Poetry, art and ‘to dare to talk about my body’


Joderyi, Sepideh_Your mouth yawned an abiss_photo 1Sepideh Jodeyri is an Iranian poet, literary critic, translator and journalist who has published several works, including five poetry collections, a collection of short stories and an anthology of her poems. Her articles and interviews have been published in Iranian newspapers and magazines as well as European ones. She has also translated poetry books by Edgar Allan Poe and Jorge Luis Borges as well as the graphic novel, Blue is the warmest color by Julie Maroh into Persian. After her works were banned in Iran, Jodeyri left the country and currently lives in Prague, Czech Republic.


 

In my homeland, Iran, it is very common for a man – if he wants to catcall a woman – to call her a piece of flesh.

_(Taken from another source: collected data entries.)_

(** A move outside the available set fails ([None]).  Passing switches the
    side to move.  A motion vacates its origin, occupies its destination and
    empties every captured cell; after a capture that leaves the same piece a
    further capture, the side to move stays and the chain is recorded,
    otherwise the side flips and the chain is cleared. *)
Definition execute_move (s : State) (m : Move) : option State :=
  if decide (m ∈ get_available_moves s) then
    match m with
    | PassMove => Some (mkState (board s) (opponent (player s)) None)
    | MotionMove r c r' c' _ kills =>
        let b' := apply_motion s r c r' c' kills in
        let continued := mkState b' (player s) (Some ((r', c'), (r' - r, c' - c))) in
        if is_capture m &&
           bool_decide (filter (λ m', is_capture m' = true) (candidates continued) ≠ [])
        then Some continued
        else Some (mkState b' (opponent (player s)) None)
    end
  else None.

(** A side with no piece left loses, and so does a side to move whose
    available-move set is empty. *)
Definition check_winner (s : State) : Player :=
  if decide (count_cells WHITE (board s) = 0%nat) then BLACK
  else if decide (count_cells BLACK (board s) = 0%nat) then WHITE
  else if decide (get_available_moves s = []) then opponent (player s)
  else EMPTY.

Definition get_board_matrix (s : State) : Board := board s.

Definition rectangular (w h : Z) (b : Board) : Prop :=
  0 ≤ w ∧ 0 ≤ h ∧ length b = Z.to_nat h ∧ Forall (λ row, length row = Z.to_nat w) b.
(** * Technology Selector (complete_app.py): model and verified properties

    The application is one Streamlit script that is re-executed from top to
    bottom on every user interaction.  Its state lives in
    [st.session_state]; the dictionaries it stores are Python objects, so the
    nested selection dictionaries are modelled in an explicit object store
    in which aliasing is visible. *)

From Stdlib Require Import String Ascii QArith Qabs Qpower Lqa SpecFloat.
From stdpp Require Import gmap list fin_maps.

(** ** Python strings and the library functions the script calls *)

Module Py.

#[local] Open Scope N_scope.

(** A [str] is a sequence of Unicode code points. *)
Definition pystr := list N.

(** Literals of the script that are plain ASCII. *)
Definition lit (s : string) : pystr := N_of_ascii <$> list_ascii_of_string s.

(** [str.isspace] on one character, the table behind [str.strip()]. *)
Definition isspace (c : N) : bool :=
  ((9 <=? c) && (c <=? 13)) || ((28 <=? c) && (c <=? 32))
  || (c =? 133) || (c =? 160) || (c =? 5760)
  || ((8192 <=? c) && (c <=? 8202))
  || (c =? 8232) || (c =? 8233) || (c =? 8239) || (c =? 8287) || (c =? 12288).

Fixpoint drop_while (p : N → bool) (s : pystr) : pystr :=
  match s with
  | [] => []
  | c :: s' => if p c then drop_while p s' else s
  end.

Definition lstrip (s : pystr) : pystr := drop_while isspace s.
Definition rstrip (s : pystr) : pystr := reverse (drop_while isspace (reverse s)).

(** [s.strip()] *)
Definition strip (s : pystr) : pystr := rstrip (lstrip s).

(** Truth value of a string: the empty string is falsy. *)
Definition truthy (s : pystr) : bool :=
  match s with [] => false | _ => true end.

(** [sep.join(l)] *)
Fixpoint join (sep : pystr) (l : list pystr) : pystr :=
  match l with
  | [] => []
  | [x] => x
  | x :: xs => x ++ sep ++ join sep xs
  end.

(** Decimal digits of a number, most significant first. *)
Fixpoint digits_aux (fuel : nat) (n : N) (acc : pystr) : pystr :=
  match fuel with
  | O => acc
  | S fuel' =>
      let acc' := (48 + n mod 10) :: acc in
      if n / 10 =? 0 then acc' else digits_aux fuel' (n / 10) acc'
  end.

Definition digits (n : N) : pystr := digits_aux (S (N.to_nat (N.log2 n))) n [].

(** ["%0wd" % n] *)
Definition zpad (w : nat) (n : N) : pystr :=
  let ds := digits n in replicate (w - length ds)%nat 48 ++ ds.

(** A naive [datetime] as returned by [datetime.now()]. *)
Record datetime := {
  year : N; month : N; day : N;
  hour : N; minute : N; second : N; microsecond : N
}.

(** The ranges the [datetime] type guarantees. *)
Definition valid_datetime (d : datetime) : Prop :=
  1 ≤ year d ≤ 9999 ∧ 1 ≤ month d ≤ 12 ∧ 1 ≤ day d ≤ 31 ∧
  hour d < 24 ∧ minute d < 60 ∧ second d < 60 ∧ microsecond d < 1000000.

(** [d.isoformat(timespec="seconds")] for a datetime without tzinfo:
    ["%04d-%02d-%02dT%02d:%02d:%02d"]. *)
Definition isoformat_seconds (d : datetime) : pystr :=
  zpad 4 (year d) ++ lit "-" ++ zpad 2 (month d) ++ lit "-" ++ zpad 2 (day d)
  ++ lit "T" ++ zpad 2 (hour d) ++ lit ":" ++ zpad 2 (minute d) ++ lit ":"
  ++ zpad 2 (second d).

End Py.

Export Py.

Definition TECHNOLOGIES : list pystr :=
  [lit "Tech A"; lit "Tech B"; lit "Tech C"; lit "Tech D"; lit "Tech E"].
Definition CRITERIA : list pystr :=
  [lit "Criteria 1"; lit "Criteria 2"; lit "Criteria 3"; lit "Criteria 4";
   lit "Criteria 5"].


(** ** Data model *)

(** The inner dictionaries [{criterion: bool}] are mutable objects that the
    script shares between the live grid and the stored records, so they live
    in an object store and are referred to by address.  An outer dictionary
    [{tech: inner}] is never updated after it is built (line 107 assigns into
    the inner dictionary only; lines 41 and 144 bind a new outer dictionary),
    so it is the finite map from technology to the address of its inner
    dictionary. *)
Abbreviation loc := positive.

(** One element of [st.session_state.evaluations]. *)
Record evaluation := {
  evaluator_name : pystr;
  timestamp : pystr;
  selections : gmap pystr loc;
  comments : pystr
}.

(** [st.session_state]: the object store, the four keys the script
    initialises (lines 34-44) and the values of the two keyed text widgets
    ([evaluator_input], [comments_area]), which the framework keeps between
    runs and only the user changes. *)
Record session_state := {
  objects : gmap loc (gmap pystr bool);
  evaluations : list evaluation;
  current_evaluator : option pystr;
  current_selections : gmap pystr loc;
  current_comment : pystr;
  evaluator_input : pystr;
  comments_area : pystr
}.

Definition with_objects (h : gmap loc (gmap pystr bool)) (s : session_state) :=
  {| objects := h; evaluations := evaluations s;
     current_evaluator := current_evaluator s;
     current_selections := current_selections s;
     current_comment := current_comment s;
     evaluator_input := evaluator_input s;
     comments_area := comments_area s |}.

(** A loop whose body may raise: [None] is an uncaught exception. *)
Fixpoint for_each {A S : Type} (body : S → A → option S) (l : list A) (s : S)
  : option S :=
  match l with
  | [] => Some s
  | x :: l' => s' ← body s x; for_each body l' s'
  end.

(** [enumerate(l)] *)
Definition enumerate {A : Type} (l : list A) : list (nat * A) :=
  zip (seq 0 (length l)) l.

(** *** Selection grid *)

(** A new object in the store. *)
Definition alloc (h : gmap loc (gmap pystr bool)) (d : gmap pystr bool)
  : loc * gmap loc (gmap pystr bool) :=
  let l := fresh (dom h) in (l, <[l:=d]> h).

(** [{criterion: False for criterion in CRITERIA}] *)
Definition all_false : gmap pystr bool :=
  foldl (λ d criterion, <[criterion:=false]> d) ∅ CRITERIA.

(** [{tech: {criterion: False for criterion in CRITERIA} for tech in
    TECHNOLOGIES}] (lines 41 and 144-147): one new inner dictionary per
    technology. *)
Definition add_inner (gh : gmap pystr loc * gmap loc (gmap pystr bool))
    (tech : pystr) : gmap pystr loc * gmap loc (gmap pystr bool) :=
  let '(l, h') := alloc gh.2 all_false in (<[tech:=l]> gh.1, h').

Definition new_grid (h : gmap loc (gmap pystr bool))
  : gmap pystr loc * gmap loc (gmap pystr bool) :=
  foldl add_inner (∅, h) TECHNOLOGIES.

(** [g[tech][criterion]], read through the store. *)
Definition get_cell (h : gmap loc (gmap pystr bool)) (g : gmap pystr loc)
    (tech criterion : pystr) : option bool :=
  l ← g !! tech; d ← h !! l; d !! criterion.

(** [st.session_state.current_selections[tech][criterion] = v] (line 107):
    an update in place of the inner dictionary. *)
Definition set_cell (s : session_state) (tech criterion : pystr) (v : bool)
  : option session_state :=
  l ← current_selections s !! tech;
  d ← objects s !! l;
  Some (with_objects (<[l:=<[criterion:=v]> d]> (objects s)) s).

(** Lines 105-107.  [edited_df] is the frame returned by [st.data_editor];
    it has the five rows and the criterion columns of the frame it was given,
    so [edited_df.loc[idx, criterion]] is a total lookup.  What the editor
    returns is decided by the framework and the user, not by the script: each
    run takes it as an input.  The frame given to the editor holds a boolean
    in every cell and a check box switches between the two, so the frame is
    taken to hold booleans; a frame with an empty cell is outside this
    model. *)
Definition sync_grid (s : session_state) (edited_df : nat → pystr → bool)
  : option session_state :=
  for_each (λ s it,
      for_each (λ s criterion, set_cell s it.2 criterion (edited_df it.1 criterion))
               CRITERIA s)
    (enumerate TECHNOLOGIES) s.

(** Lines 34-44 on the first run of a session. *)
Definition initial_state : session_state :=
  let '(g, h) := new_grid ∅ in
  {| objects := h; evaluations := []; current_evaluator := None;
     current_selections := g; current_comment := [];
     evaluator_input := []; comments_area := [] |}.

(** *** Submission (lines 128-151) *)

Inductive feedback :=
| st_error (msg : pystr)
| st_success (msg : pystr).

From their point of view, a piece of flesh refers to the forbidden area of the body of a woman, i.e. the vagina. So, they use “flesh”, “a piece of meat” and “a piece of flesh” to objectify women. You may say: all the sexist people all around the world have the same point of view and the same behavior. But there is a difference in terms of countries such as Iran, because it isn’t just the sexist people who do this. I mean, a religious regime such as what we have in Iran – that decides for the women how to be dressed and how to cover their bodies and hair to protect the men from being triggered to rape them (!) – has the same point of view and does the same objectification of the women.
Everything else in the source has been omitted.